Work item:
Your job is to write out each record exactly, leaving none out.

Source records:
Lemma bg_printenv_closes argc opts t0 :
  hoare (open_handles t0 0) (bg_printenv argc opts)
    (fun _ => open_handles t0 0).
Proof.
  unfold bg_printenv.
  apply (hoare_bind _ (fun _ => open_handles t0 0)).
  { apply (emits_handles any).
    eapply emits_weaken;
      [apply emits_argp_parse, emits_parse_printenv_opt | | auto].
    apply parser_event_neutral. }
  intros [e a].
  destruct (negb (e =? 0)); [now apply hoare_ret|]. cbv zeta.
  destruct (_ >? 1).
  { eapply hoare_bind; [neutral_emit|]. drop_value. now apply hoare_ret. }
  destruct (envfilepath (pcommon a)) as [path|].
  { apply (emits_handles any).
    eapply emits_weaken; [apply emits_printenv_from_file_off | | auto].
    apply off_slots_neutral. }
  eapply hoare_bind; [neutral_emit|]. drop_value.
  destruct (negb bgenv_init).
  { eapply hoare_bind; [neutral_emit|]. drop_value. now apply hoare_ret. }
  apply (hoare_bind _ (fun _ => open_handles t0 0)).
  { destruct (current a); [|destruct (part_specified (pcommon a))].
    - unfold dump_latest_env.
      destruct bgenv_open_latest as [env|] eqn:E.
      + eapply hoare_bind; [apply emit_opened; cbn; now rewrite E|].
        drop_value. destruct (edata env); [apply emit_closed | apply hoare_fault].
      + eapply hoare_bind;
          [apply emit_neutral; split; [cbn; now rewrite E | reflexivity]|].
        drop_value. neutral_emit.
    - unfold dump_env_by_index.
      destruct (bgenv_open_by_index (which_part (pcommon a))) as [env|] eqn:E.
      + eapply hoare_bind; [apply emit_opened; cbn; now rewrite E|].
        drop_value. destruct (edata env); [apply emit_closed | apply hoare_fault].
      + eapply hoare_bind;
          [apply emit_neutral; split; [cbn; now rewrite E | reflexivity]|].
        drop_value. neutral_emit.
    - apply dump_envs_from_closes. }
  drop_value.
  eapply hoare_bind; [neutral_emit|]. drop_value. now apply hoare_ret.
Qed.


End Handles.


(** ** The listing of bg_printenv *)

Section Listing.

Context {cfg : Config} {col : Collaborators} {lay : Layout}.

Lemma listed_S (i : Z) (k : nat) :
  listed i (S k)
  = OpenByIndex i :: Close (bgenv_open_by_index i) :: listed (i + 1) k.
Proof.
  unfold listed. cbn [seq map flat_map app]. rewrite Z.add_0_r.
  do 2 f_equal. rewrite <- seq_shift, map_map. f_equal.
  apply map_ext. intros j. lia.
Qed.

Problem solution:
Lemma bg_printenv_closes argc opts t0 :
  hoare (open_handles t0 0) (bg_printenv argc opts)
    (fun _ => open_handles t0 0).
Proof.
  unfold bg_printenv.
  apply (hoare_bind _ (fun _ => open_handles t0 0)).
  { apply (emits_handles any).
    eapply emits_weaken;
      [apply emits_argp_parse, emits_parse_printenv_opt | | auto].
    apply parser_event_neutral. }
  intros [e a].
  destruct (negb (e =? 0)); [now apply hoare_ret|]. cbv zeta.
  destruct (_ >? 1).
  { eapply hoare_bind; [neutral_emit|]. drop_value. now apply hoare_ret. }
  destruct (envfilepath (pcommon a)) as [path|].
  { apply (emits_handles any).
    eapply emits_weaken; [apply emits_printenv_from_file_off | | auto].
    apply off_slots_neutral. }
  eapply hoare_bind; [neutral_emit|]. drop_value.
  destruct (negb bgenv_init).
  { eapply hoare_bind; [neutral_emit|]. drop_value. now apply hoare_ret. }
  apply (hoare_bind _ (fun _ => open_handles t0 0)).
  { destruct (current a); [|destruct (part_specified (pcommon a))].
    - unfold dump_latest_env.
      destruct bgenv_open_latest as [env|] eqn:E.
      + eapply hoare_bind; [apply emit_opened; cbn; now rewrite E|].
        drop_value. destruct (edata env); [apply emit_closed | apply hoare_fault].
      + eapply hoare_bind;
          [apply emit_neutral; split; [cbn; now rewrite E | reflexivity]|].
        drop_value. neutral_emit.
    - unfold dump_env_by_index.
      destruct (bgenv_open_by_index (which_part (pcommon a))) as [env|] eqn:E.
      + eapply hoare_bind; [apply emit_opened; cbn; now rewrite E|].
        drop_value. destruct (edata env); [apply emit_closed | apply hoare_fault].
      + eapply hoare_bind;
          [apply emit_neutral; split; [cbn; now rewrite E | reflexivity]|].
        drop_value. neutral_emit.
    - apply dump_envs_from_closes. }
  drop_value.
  eapply hoare_bind; [neutral_emit|]. drop_value. now apply hoare_ret.
Qed.


End Handles.


(** ** The listing of bg_printenv *)

Section Listing.

Context {cfg : Config} {col : Collaborators} {lay : Layout}.

Lemma listed_S (i : Z) (k : nat) :
  listed i (S k)
  = OpenByIndex i :: Close (bgenv_open_by_index i) :: listed (i + 1) k.
Proof.
  unfold listed. cbn [seq map flat_map app]. rewrite Z.add_0_r.
  do 2 f_equal. rewrite <- seq_shift, map_map. f_equal.
  apply map_ext. intros j. lia.
Qed.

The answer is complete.